◆ WHAT YOU WILL DO
When the word "match" shows up in a line of the data below, copy that whole line.

===

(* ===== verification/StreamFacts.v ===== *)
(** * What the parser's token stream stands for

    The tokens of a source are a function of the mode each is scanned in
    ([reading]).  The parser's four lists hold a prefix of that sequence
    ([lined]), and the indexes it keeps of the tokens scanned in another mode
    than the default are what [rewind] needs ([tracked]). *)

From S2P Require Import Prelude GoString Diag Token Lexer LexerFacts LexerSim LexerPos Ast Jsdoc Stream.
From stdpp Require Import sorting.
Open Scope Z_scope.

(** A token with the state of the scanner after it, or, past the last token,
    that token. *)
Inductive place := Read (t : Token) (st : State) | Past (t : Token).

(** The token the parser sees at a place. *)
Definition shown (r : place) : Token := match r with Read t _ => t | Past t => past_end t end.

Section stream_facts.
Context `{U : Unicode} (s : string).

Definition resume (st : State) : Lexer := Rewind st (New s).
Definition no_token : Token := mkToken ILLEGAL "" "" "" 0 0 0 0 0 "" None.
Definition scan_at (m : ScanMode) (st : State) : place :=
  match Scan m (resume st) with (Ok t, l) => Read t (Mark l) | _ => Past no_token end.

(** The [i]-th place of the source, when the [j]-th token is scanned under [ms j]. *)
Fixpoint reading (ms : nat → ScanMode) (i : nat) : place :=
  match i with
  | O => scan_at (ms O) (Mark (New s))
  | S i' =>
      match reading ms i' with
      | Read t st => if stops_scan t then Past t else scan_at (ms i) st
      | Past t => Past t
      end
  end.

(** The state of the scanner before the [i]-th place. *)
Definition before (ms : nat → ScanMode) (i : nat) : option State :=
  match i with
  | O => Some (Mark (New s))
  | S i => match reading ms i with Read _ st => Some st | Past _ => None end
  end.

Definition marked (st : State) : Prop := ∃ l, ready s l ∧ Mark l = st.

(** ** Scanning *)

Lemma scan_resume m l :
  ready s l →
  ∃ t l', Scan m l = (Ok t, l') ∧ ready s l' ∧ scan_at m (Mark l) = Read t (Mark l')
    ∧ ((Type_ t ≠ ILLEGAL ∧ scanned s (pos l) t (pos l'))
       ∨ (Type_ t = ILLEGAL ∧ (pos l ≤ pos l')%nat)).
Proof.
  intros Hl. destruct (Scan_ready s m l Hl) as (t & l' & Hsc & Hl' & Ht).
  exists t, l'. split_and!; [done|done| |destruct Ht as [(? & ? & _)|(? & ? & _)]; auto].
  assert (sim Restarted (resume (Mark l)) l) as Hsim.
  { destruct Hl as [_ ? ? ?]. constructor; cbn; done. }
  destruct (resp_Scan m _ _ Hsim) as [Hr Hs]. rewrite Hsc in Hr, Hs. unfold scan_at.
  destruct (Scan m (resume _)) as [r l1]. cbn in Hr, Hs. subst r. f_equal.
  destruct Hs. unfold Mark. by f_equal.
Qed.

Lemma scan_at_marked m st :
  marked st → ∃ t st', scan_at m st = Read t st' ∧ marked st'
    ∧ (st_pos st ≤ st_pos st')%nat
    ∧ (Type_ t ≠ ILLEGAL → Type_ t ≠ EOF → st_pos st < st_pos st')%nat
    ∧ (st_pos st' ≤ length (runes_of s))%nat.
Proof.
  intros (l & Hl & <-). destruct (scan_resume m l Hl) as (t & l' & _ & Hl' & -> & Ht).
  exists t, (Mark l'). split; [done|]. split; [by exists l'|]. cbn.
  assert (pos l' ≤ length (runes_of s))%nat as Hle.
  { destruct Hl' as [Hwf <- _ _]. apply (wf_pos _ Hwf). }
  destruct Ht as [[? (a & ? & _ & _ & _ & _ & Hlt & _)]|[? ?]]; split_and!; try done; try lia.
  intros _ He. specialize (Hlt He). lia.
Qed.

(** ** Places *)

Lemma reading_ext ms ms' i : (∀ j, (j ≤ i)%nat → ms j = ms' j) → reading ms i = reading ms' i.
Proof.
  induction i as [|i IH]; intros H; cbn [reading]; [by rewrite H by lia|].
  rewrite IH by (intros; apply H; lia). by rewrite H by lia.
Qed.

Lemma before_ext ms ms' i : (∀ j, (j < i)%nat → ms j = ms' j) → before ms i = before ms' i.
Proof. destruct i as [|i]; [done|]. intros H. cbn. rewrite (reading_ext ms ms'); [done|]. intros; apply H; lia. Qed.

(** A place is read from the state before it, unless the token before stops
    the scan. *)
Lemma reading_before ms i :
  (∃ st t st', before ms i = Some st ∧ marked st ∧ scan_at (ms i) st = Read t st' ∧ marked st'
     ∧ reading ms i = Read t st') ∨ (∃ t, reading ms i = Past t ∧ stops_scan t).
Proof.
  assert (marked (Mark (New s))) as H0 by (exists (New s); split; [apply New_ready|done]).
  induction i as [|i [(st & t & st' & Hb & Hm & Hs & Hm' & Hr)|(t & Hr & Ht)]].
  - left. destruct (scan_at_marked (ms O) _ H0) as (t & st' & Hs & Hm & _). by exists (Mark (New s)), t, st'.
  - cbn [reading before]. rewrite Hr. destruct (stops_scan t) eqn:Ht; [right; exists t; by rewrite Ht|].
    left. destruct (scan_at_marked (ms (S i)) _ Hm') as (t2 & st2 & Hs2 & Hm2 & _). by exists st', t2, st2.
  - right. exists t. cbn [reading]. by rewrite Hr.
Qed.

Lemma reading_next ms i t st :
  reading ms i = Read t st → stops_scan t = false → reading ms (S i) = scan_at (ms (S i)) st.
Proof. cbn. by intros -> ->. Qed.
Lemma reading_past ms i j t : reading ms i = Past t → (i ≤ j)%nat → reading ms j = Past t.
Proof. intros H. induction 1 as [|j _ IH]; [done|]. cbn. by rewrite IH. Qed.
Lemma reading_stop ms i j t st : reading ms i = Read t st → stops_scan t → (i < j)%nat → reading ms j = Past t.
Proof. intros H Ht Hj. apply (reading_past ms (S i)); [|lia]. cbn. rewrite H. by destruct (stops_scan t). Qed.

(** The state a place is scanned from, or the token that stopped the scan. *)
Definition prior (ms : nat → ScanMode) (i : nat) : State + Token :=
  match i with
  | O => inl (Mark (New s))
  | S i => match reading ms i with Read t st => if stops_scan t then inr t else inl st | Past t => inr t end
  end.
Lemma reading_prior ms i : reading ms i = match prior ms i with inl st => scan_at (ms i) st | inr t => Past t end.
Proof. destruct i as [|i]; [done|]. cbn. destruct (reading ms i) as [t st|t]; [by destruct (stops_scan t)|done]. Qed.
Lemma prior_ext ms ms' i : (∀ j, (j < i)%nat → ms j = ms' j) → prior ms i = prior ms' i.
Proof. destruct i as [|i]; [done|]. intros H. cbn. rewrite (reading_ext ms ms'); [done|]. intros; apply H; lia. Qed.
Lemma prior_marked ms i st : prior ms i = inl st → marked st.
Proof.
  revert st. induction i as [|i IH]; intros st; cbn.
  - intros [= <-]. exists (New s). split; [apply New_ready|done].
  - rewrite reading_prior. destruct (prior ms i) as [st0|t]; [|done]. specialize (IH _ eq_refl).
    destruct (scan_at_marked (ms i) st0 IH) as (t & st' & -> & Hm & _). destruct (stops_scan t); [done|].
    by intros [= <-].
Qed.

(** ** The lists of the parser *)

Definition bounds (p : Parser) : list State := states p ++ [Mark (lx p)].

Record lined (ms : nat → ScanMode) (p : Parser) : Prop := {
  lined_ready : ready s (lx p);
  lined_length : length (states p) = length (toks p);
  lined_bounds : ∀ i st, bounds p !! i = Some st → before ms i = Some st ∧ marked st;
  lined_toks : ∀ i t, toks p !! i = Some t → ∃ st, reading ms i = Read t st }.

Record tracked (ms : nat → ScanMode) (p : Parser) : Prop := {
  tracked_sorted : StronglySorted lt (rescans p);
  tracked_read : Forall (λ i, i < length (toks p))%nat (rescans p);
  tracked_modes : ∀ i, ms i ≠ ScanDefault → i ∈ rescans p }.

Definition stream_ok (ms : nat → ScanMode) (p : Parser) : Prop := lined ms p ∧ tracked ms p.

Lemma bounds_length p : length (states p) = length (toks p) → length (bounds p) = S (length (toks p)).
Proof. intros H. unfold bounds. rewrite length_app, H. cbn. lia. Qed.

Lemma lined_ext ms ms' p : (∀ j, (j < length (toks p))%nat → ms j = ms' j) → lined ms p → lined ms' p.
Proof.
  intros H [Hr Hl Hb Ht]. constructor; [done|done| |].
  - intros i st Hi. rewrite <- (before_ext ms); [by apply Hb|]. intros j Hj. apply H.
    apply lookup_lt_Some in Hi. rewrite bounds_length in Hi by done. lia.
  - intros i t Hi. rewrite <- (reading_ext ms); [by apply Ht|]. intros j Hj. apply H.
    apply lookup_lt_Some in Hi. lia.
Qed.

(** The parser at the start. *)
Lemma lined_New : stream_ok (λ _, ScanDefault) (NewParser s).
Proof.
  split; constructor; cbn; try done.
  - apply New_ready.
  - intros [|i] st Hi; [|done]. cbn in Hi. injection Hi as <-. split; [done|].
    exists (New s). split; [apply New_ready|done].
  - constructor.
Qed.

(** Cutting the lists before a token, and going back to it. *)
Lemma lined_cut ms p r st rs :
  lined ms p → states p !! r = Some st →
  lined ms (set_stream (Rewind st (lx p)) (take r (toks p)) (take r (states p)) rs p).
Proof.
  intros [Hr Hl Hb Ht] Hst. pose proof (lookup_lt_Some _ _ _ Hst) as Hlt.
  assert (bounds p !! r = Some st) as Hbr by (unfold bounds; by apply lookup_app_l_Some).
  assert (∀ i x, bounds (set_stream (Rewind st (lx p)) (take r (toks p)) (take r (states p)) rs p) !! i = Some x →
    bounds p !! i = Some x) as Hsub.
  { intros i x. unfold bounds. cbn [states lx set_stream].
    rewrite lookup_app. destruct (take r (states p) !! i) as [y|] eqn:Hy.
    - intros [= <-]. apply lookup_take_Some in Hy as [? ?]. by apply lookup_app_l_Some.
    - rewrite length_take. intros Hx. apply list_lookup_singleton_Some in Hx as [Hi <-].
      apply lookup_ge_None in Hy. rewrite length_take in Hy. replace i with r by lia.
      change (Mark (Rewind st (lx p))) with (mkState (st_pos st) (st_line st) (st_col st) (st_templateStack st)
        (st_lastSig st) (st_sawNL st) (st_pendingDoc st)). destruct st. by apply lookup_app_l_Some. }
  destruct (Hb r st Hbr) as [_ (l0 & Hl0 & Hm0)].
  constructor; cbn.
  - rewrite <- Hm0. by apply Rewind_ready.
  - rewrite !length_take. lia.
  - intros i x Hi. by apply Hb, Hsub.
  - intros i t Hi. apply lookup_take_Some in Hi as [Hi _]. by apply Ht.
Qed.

===

◆ EXERCISE ANSWER
Definition shown (r : place) : Token := match r with Read t _ => t | Past t => past_end t end.
  match Scan m (resume st) with (Ok t, l) => Read t (Mark l) | _ => Past no_token end.
  match i with
      match reading ms i' with
  match i with
  | S i => match reading ms i with Read _ st => Some st | Past _ => None end
  match i with
  | S i => match reading ms i with Read t st => if stops_scan t then inr t else inl st | Past t => inr t end
Lemma reading_prior ms i : reading ms i = match prior ms i with inl st => scan_at (ms i) st | inr t => Past t end.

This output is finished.